By the way, this type of air conditioning wind direction adjustment device has conventionally been configured as shown in FIGS. 2 and 3, for example. (Refer to Utility Model Application No. 58-2536) In other words, 105 is a duct communicating with the air outlet 103, and a proa fan (
Not shown. ) to blow cold air in the direction of the arrow or if! J
il is blown out. The cross-sectional area of this duct 105 is narrow on the upstream side with a width Lo, and wide on the downstream side with a width <L+.The extended section 107 of the duct 105 has a vertical louver 109 that changes the wind direction left and right, and a horizontal louver 109 that changes the wind direction up and down. Louvers 111 are provided separately on the upstream side and the downstream side.

Therefore, the vertical louver 109 and the horizontal louver 111
By tilting the windshield, the wind direction can be changed horizontally and vertically, and the wind direction can be adjusted to suit the passenger's preference.

However, in such a conventional wind direction adjustment device, the upstream side of the duct h 105 is formed narrowly, so the ventilation resistance is large, and the downstream side is wide, so the wind expands near the air outlet 103, causing the wind to expand near the air outlet 103. There is a risk that eddy currents such as the one shown in FIG. Furthermore, due to the above-mentioned reasons, the wind force decreases, and the wind reaching the rear passengers is weak.
There is a risk that the air inside the vehicle cannot be air-conditioned quickly.

(c) Purpose of the Invention This invention was made in view of the above-mentioned problems, and it is possible to reduce the general resistance and also to make the blown air constricted so that the reaching distance of the blown air is not extended. To provide an air conditioning wind direction adjusting device capable of efficiently guiding blowing air in the direction of a louver.

(d) Constitution of Defense In order to achieve the above object, the present invention narrows the outlet of the duct and provides a guide surface having a curvature that allows the tip of the louver to come into contact when the louver is rotated to change the wind direction.

(e) Examples Hereinafter, one embodiment of the present invention will be described based on the drawings.
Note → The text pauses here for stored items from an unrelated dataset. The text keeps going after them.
(* ===== verification/Registration.v ===== *)
(** * Registration: a watch is filed while its event may already be on the way

    [watch], [watch_children] and [watch_exists] of src/zk/connection_zk.cpp hand the
    watcher to the C client first and enter it into [_watches] afterwards; a thread of the
    C client may complete the call, and then run [deliver_watch] for it, before [watch]
    has returned. What keeps the event from being lost is that both sides work under
    [_watches_protect]. Here one such call, its completion, any number of notifications
    for it and any number of other users of the mutex interleave, action by action. The
    deliveries into the watcher are one action each, as WatcherRefinement.v allows. *)

From S2P Require Import Prelude Text Types Error Results World ConnectionZk Watcher.
From S2P Require Import WatcherRefinement.

(** ** State *)

(** The mutex is held by nobody, by the call of [watch], or by one of the other threads. *)
Inductive owner := Nobody | TheWatch | Other (i : nat).

#[global] Instance owner_eq_dec : EqDecision owner.
Proof. solve_decision. Defined.

Record reg_state := RegState {
  mutex : owner;
  filed : bool;             (** the watcher is in [_watches] *)
  refs : nat;               (** the [shared_ptr]s to it *)
  body : shared;            (** its members *)
  data_future_taken : bool;
  accepted : bool;          (** the C client took the call *)
  completed : bool;         (** its completion has run *)
  broken_rule : bool;       (** a dead watcher was used, or a future taken twice *)
}.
FIGS. 4 and 5 show a wind direction adjusting device used in a vehicle air conditioner, and 1 is a wide duct, including a proafan (not shown). ), cold air or l1il is blown out in the direction of the arrow. The tip of this duct 1 communicates with an air outlet 3. A vertical louver 5 for changing the wind direction left and right is provided on the upstream side of the air outlet 3, and a horizontal louver 7 for changing the wind direction up and down is separately provided on the downstream side. By tilting this vertical louver 5 in the left-right direction,
Further, by tilting the horizontal louvers 7 in the vertical direction, the wind direction can be adjusted according to the passenger's preference. Furthermore, a guide surface 9 is provided on the air outlet 3 side of the duct 1 to cause the blown air to contract.

This guide surface 9 is formed by curving both upper and lower side surfaces 11.11 and both left and right side surfaces 13.13 of the duct 1 inwardly. Therefore, the cross-sectional area of the duct 1 is wide on the upstream side and has a width of 11, and narrow on the downstream side due to the maximum constriction part 15.
is formed to have a constant curvature R in order to cause the Suita air to contract. The tangential direction of the guide surface 9 at the maximum narrowing portion 15 is inclined more than the maximum inclination of the vertical louver 5 in the left-right direction. The vertical louver 5 surrounded by the guide surface 9 has both upper and lower end surfaces inclined along the curvature R, and the vertical louver 5 is tilted to the left or right to the maximum. When this is done, the tip comes into contact with the guide surface 9, making it possible to seal between it and the duct 1.

Next, the action will be explained.

For example, during cooling operation, air sucked in from indoors or outdoors is heat-exchanged into cold air by a cooler,
The air is blown into the room from the air outlet 3 through the duct 1.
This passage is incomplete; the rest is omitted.